For more than a year I have been thinking about where to go next. Surely I can't remain as Youth Chaplain indefinitely. Where can I go? What shall I do? Since reducing my Youth Chaplaincy duties to half-time and adopting (or rather being adopted by) the people of St Saviour's Splott for another half-time post I thought, perhaps, I should return to parish ministry full-time and leave someone else to do what they can do for Youth Ministry in the diocese. Things appear to be going well at St Saviour's and there is so much to do and (accompanied by my 'Diocesan' naivety and my commitment to the parish) I thought perhaps it would be possible to stay there. Alas, the process hasn't been as easy or as quick as I thought. Spinning, spinning. Four months after attempting to arrange a meeting with the diocesan bishops I have finally received an answer to my very straightforward suggestion: the answer was quite easy to understand once I spelt it out! 'Stay as you are with the two half-time posts or apply for a job elsewhere.' I have paraphrased, of course. All along I have been dancing a pointless pirouette.
Here I was, after much spinning and standing still, not so much at a crossroads but at a T-junction. I even had a little list suggested by one of the bishops as to why it's really not so bad to leave your home diocese. I felt frustrated, overlooked, undermined and undervalued and, most importantly, as though I was going nowhere (apart from spinning on the spot). However, since the only two options available were to stay as I am or leave altogether, I have now reached my own turning point (as opposed to a 'spinning point' - the 'spinning' has stopped). So I have decided to stay as I am, in a manner of speaking of course.
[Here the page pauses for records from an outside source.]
(* ===== verification/ArtifactRetention.v ===== *)
(** * Retention of artifact bundles

    [application/src/artifact_retention.rs]: a pass over the bundles each project
    binds.  A binding is removed when the bundle is not among the newest of the
    project, was uploaded before the cutoff, and no release that saw an event
    since then is bound.  The pass is a program over the two stores and the
    clock. *)
From stdpp Require Import base list numbers strings sets gmap.
From Stdlib Require Import ZArith Lia.
From S2P Require Import Prelude External Primitives Identity Blobs DebugIds Effects Releases ReleaseService Ingest IngestTheory Artifacts ArtifactService.

Open Scope prog_scope.

Definition PAGE_SIZE : Z := 100.
Definition MAX_KEEP_LATEST : Z := 10000.

Record ArtifactRetentionConfig := {
  rt_mode : ArtifactRetentionMode;
  rt_max_age : duration;
  rt_keep_latest : Z;
  rt_interval : duration;
  rt_orphan_grace : duration;
}.
(** The test [ArtifactRetention::new] makes. *)
Definition artifact_retention_new (c : ArtifactRetentionConfig) : result ArtifactError unit :=
  if (rt_max_age c =? 0) || (MAX_KEEP_LATEST <? rt_keep_latest c) || (rt_interval c =? 0) || (rt_orphan_grace c =? 0)
  then Err AfInvalidRequest else Ok tt.
Record ArtifactRetentionReport := {
  rp_bundles : Z;
  rp_bytes : Z;
  rp_stale_bundles : Z;
  rp_stale_bytes : Z;
  rp_stale_bindings : Z;
  rp_removed_bindings : Z;
}.
Definition empty_retention_report : ArtifactRetentionReport :=
  {| rp_bundles := 0; rp_bytes := 0; rp_stale_bundles := 0; rp_stale_bytes := 0; rp_stale_bindings := 0; rp_removed_bindings := 0 |}.
Definition count_bundle (r : ArtifactRetentionReport) (size : Z) : ArtifactRetentionReport :=
  {| rp_bundles := rp_bundles r + 1; rp_bytes := sat_u64 (rp_bytes r + size); rp_stale_bundles := rp_stale_bundles r;
     rp_stale_bytes := rp_stale_bytes r; rp_stale_bindings := rp_stale_bindings r; rp_removed_bindings := rp_removed_bindings r |}.
Definition count_stale (r : ArtifactRetentionReport) (size bindings : Z) : ArtifactRetentionReport :=
  {| rp_bundles := rp_bundles r; rp_bytes := rp_bytes r; rp_stale_bundles := rp_stale_bundles r + 1;
     rp_stale_bytes := sat_u64 (rp_stale_bytes r + size); rp_stale_bindings := rp_stale_bindings r + bindings;
     rp_removed_bindings := rp_removed_bindings r |}.
Definition count_removed (r : ArtifactRetentionReport) : ArtifactRetentionReport :=
  {| rp_bundles := rp_bundles r; rp_bytes := rp_bytes r; rp_stale_bundles := rp_stale_bundles r;
     rp_stale_bytes := rp_stale_bytes r; rp_stale_bindings := rp_stale_bindings r;
     rp_removed_bindings := rp_removed_bindings r + 1 |}.

Record ReleaseSeen := { rs_last_seen : option Timestamp; rs_version : str }.
(** The releases of one page; [None] marks one that does not exist. *)
Abbreviation PageReleases := (gmap bytes (option ReleaseSeen)).

Inductive RetentionCall :=
| RtClockNow
| RtBoundProjects
| RtProjectBundles (organization_id : Z) (project_id : ProjectId) (before : option (Timestamp * bytes)) (limit : Z)
| RtLoadRelease (organization_id : Z) (release_id : bytes)
| RtRemoveBinding (organization_id : Z) (bundle_id : bytes) (binding : ArtifactBinding) (orphan_at : Timestamp)
    (uploaded_at : option Timestamp).
Definition retention_answer (c : RetentionCall) : Type :=
  match c with
  | RtClockNow => Timestamp
  | RtBoundProjects => result ArtifactStoreError (list (Z * ProjectId))
  | RtProjectBundles _ _ _ _ => result ArtifactStoreError (list ArtifactBundle)
  | RtLoadRelease _ _ => result ReleaseStoreError ReleaseRecord
  | RtRemoveBinding _ _ _ _ _ => result ArtifactStoreError (option Z)
  end.
Definition RetentionSig : signature := Signature RetentionCall retention_answer.
Abbreviation retaining A := (prog RetentionSig (result ArtifactError A)).
Definition rt (c : RetentionCall) : prog RetentionSig (retention_answer c) := perform (E := RetentionSig) c.
Definition rt_store {A} (p : prog RetentionSig (result ArtifactStoreError A)) : retaining A := map_err_p artifact_map_store p.

Section pass.
Context (c : ArtifactRetentionConfig) (cutoff : Timestamp).

(** [release]: each release of a page is loaded once. *)
Definition load_seen (organization_id : Z) (release_id : bytes) (releases : PageReleases)
    : retaining (option ReleaseSeen * PageReleases) :=
  match releases !! release_id with
  | Some seen => Ret (Ok (seen, releases))
  | None =>
      loaded ← rt (RtLoadRelease organization_id release_id);
      match (loaded : result ReleaseStoreError ReleaseRecord) with
      | Ok release =>
          let seen := Some {| rs_last_seen := rel_last_seen release; rs_version := rel_version release |} in
          Ret (Ok (seen, <[release_id := seen]> releases))
      | Err RlNotFound => Ret (Ok (None, <[release_id := None]> releases))
      | Err _ => Ret (Err AfUnavailable)
      end
  end.
Definition recently_seen (seen : option ReleaseSeen) : bool :=
  is_some_and (λ at_, cutoff <=? at_) (seen ≫= rs_last_seen).
(** The bindings of the project that no recent release keeps. *)
Fixpoint stale_bindings (organization_id : Z) (project_id : ProjectId) (bindings : list ArtifactBinding) (releases : PageReleases)
    : retaining (list ArtifactBinding * PageReleases) :=
  match bindings with
  | [] => Ret (Ok ([], releases))
  | binding :: bindings =>
      if negb (ab_project_id binding =? project_id) then stale_bindings organization_id project_id bindings releases
      else
        loaded ←? match ab_release_id binding with
                  | Some release_id => load_seen organization_id release_id releases
                  | None => Ret (Ok (None, releases))
                  end;
        rest ←? stale_bindings organization_id project_id bindings loaded.2;
        Ret (Ok (if recently_seen loaded.1 then rest else (binding :: rest.1, rest.2)))
  end.

(** The report of the pass is shared: what was counted stays counted when a
    method fails. *)
Abbreviation passing A := (prog RetentionSig (ArtifactRetentionReport * result ArtifactError A)).
Definition pass_then {A B} (p : passing A) (k : ArtifactRetentionReport → A → passing B) : passing B :=
  p ≫= λ r, match r.2 with Ok a => k r.1 a | Err e => Ret (r.1, Err e) end.
Definition counted {A} (report : ArtifactRetentionReport) (p : retaining A) : passing A := p ≫= λ r, Ret (report, r).

Fixpoint remove_stale (organization_id : Z) (bundle : ArtifactBundle) (stale : list ArtifactBinding)
    (report : ArtifactRetentionReport) : passing unit :=
  match stale with
  | [] => Ret (report, Ok tt)
  | binding :: stale =>
      now ← rt RtClockNow;
      match artifact_add_duration now (rt_orphan_grace c) with
      | Err e => Ret (report, Err e)
      | Ok orphan_at =>
          revision ← rt_store (rt (RtRemoveBinding organization_id (at_id bundle) binding orphan_at (Some (at_uploaded_at bundle))));
          match (revision : result ArtifactError (option Z)) with
          | Err e => Ret (report, Err e)
          | Ok revision => remove_stale organization_id bundle stale (if is_some revision then count_removed report else report)
          end
      end
  end.
(** [retain_bundle]: the bindings are examined before any is removed. *)
Definition retain_bundle (organization_id : Z) (project_id : ProjectId) (bundle : ArtifactBundle)
    (report : ArtifactRetentionReport) (releases : PageReleases) : passing PageReleases :=
  pass_then (counted report (stale_bindings organization_id project_id (at_bindings bundle) releases)) (λ report found,
    if is_empty found.1 then Ret (report, Ok found.2)
    else
      let report := count_stale report (at_size bundle) (len found.1) in
      if negb (bool_decide (rt_mode c = RetentionEnforce)) then Ret (report, Ok found.2)
      else pass_then (remove_stale organization_id bundle found.1 report) (λ report _, Ret (report, Ok found.2))).
Fixpoint retain_page (organization_id : Z) (project_id : ProjectId) (page : list ArtifactBundle) (rank : Z)
    (report : ArtifactRetentionReport) (releases : PageReleases) : passing unit :=
  match page with
  | [] => Ret (report, Ok tt)
  | bundle :: page =>
      let rank := rank + 1 in
      let report := count_bundle report (at_size bundle) in
      if (rt_keep_latest c <? rank) && (at_uploaded_at bundle <? cutoff) then
        pass_then (retain_bundle organization_id project_id bundle report releases)
          (λ report releases, retain_page organization_id project_id page rank report releases)
      else retain_page organization_id project_id page rank report releases
  end.
(** The loop over the pages of a project; [None]: the fuel ran out. *)
Fixpoint retain_project (fuel : nat) (organization_id : Z) (project_id : ProjectId) (rank : Z)
    (before : option (Timestamp * bytes)) (report : ArtifactRetentionReport)
    : prog RetentionSig (option (ArtifactRetentionReport * result ArtifactError unit)) :=
  match fuel with
  | O => Ret None
  | S fuel =>
      answered ← rt_store (rt (RtProjectBundles organization_id project_id before PAGE_SIZE));
      match answered with
      | Err e => Ret (Some (report, Err e))
      | Ok page =>
          retained ← retain_page organization_id project_id page rank report ∅;
          match retained with
          | (report, Err e) => Ret (Some (report, Err e))
          | (report, Ok _) =>
              match last page with
              | Some last_ =>
                  if len page =? PAGE_SIZE
                  then retain_project fuel organization_id project_id (rank + len page)
                         (Some (at_uploaded_at last_, at_id last_)) report
                  else Ret (Some (report, Ok tt))
              | None => Ret (Some (report, Ok tt))
              end
          end
      end
  end.
(** A project that entered deletion during the pass is left to the deletion. *)
Fixpoint retain_projects (fuel : nat) (projects : list (Z * ProjectId)) (report : ArtifactRetentionReport)
    : prog RetentionSig (option (result ArtifactError ArtifactRetentionReport)) :=
  match projects with
  | [] => Ret (Some (Ok report))
  | (organization_id, project_id) :: projects =>
      retained ← retain_project fuel organization_id project_id 0 None report;
      match retained with
      | None => Ret None
      | Some (report, Ok _) | Some (report, Err AfNotFound) => retain_projects fuel projects report
      | Some (_, Err e) => Ret (Some (Err e))
      end
  end.
End pass.
Definition retention_cutoff (c : ArtifactRetentionConfig) (now : Timestamp) : result ArtifactError Timestamp :=
  max_age ← ok_or AfInvalidRequest (checked_i64 (as_millis (rt_max_age c)));
  map_err (λ _, AfInvalidRequest) (from_unix_millis (sat_i64 (now - max_age))).
Definition retention_run_once (c : ArtifactRetentionConfig) (fuel : nat)
    : prog RetentionSig (option (result ArtifactError ArtifactRetentionReport)) :=
  if bool_decide (rt_mode c = RetentionOff) then Ret (Some (Ok empty_retention_report))
  else
    now ← rt RtClockNow;
    match retention_cutoff c now with
    | Err e => Ret (Some (Err e))
    | Ok cutoff =>
        projects ← rt_store (rt RtBoundProjects);
        match projects with
        | Err e => Ret (Some (Err e))
        | Ok projects => retain_projects c cutoff fuel projects empty_retention_report
        end
    end.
My decision doesn't mean that I'm not moving on - it means making the most of the few options available to me, looking at things differently, and taking things in a different direction. I have heard the 'Stop' of a saint and closed my ears, for now, to the bureaucratic banalities and parsonic perambulations. This is the turning point. There is no more spinning. I just have to cope with the dizziness now.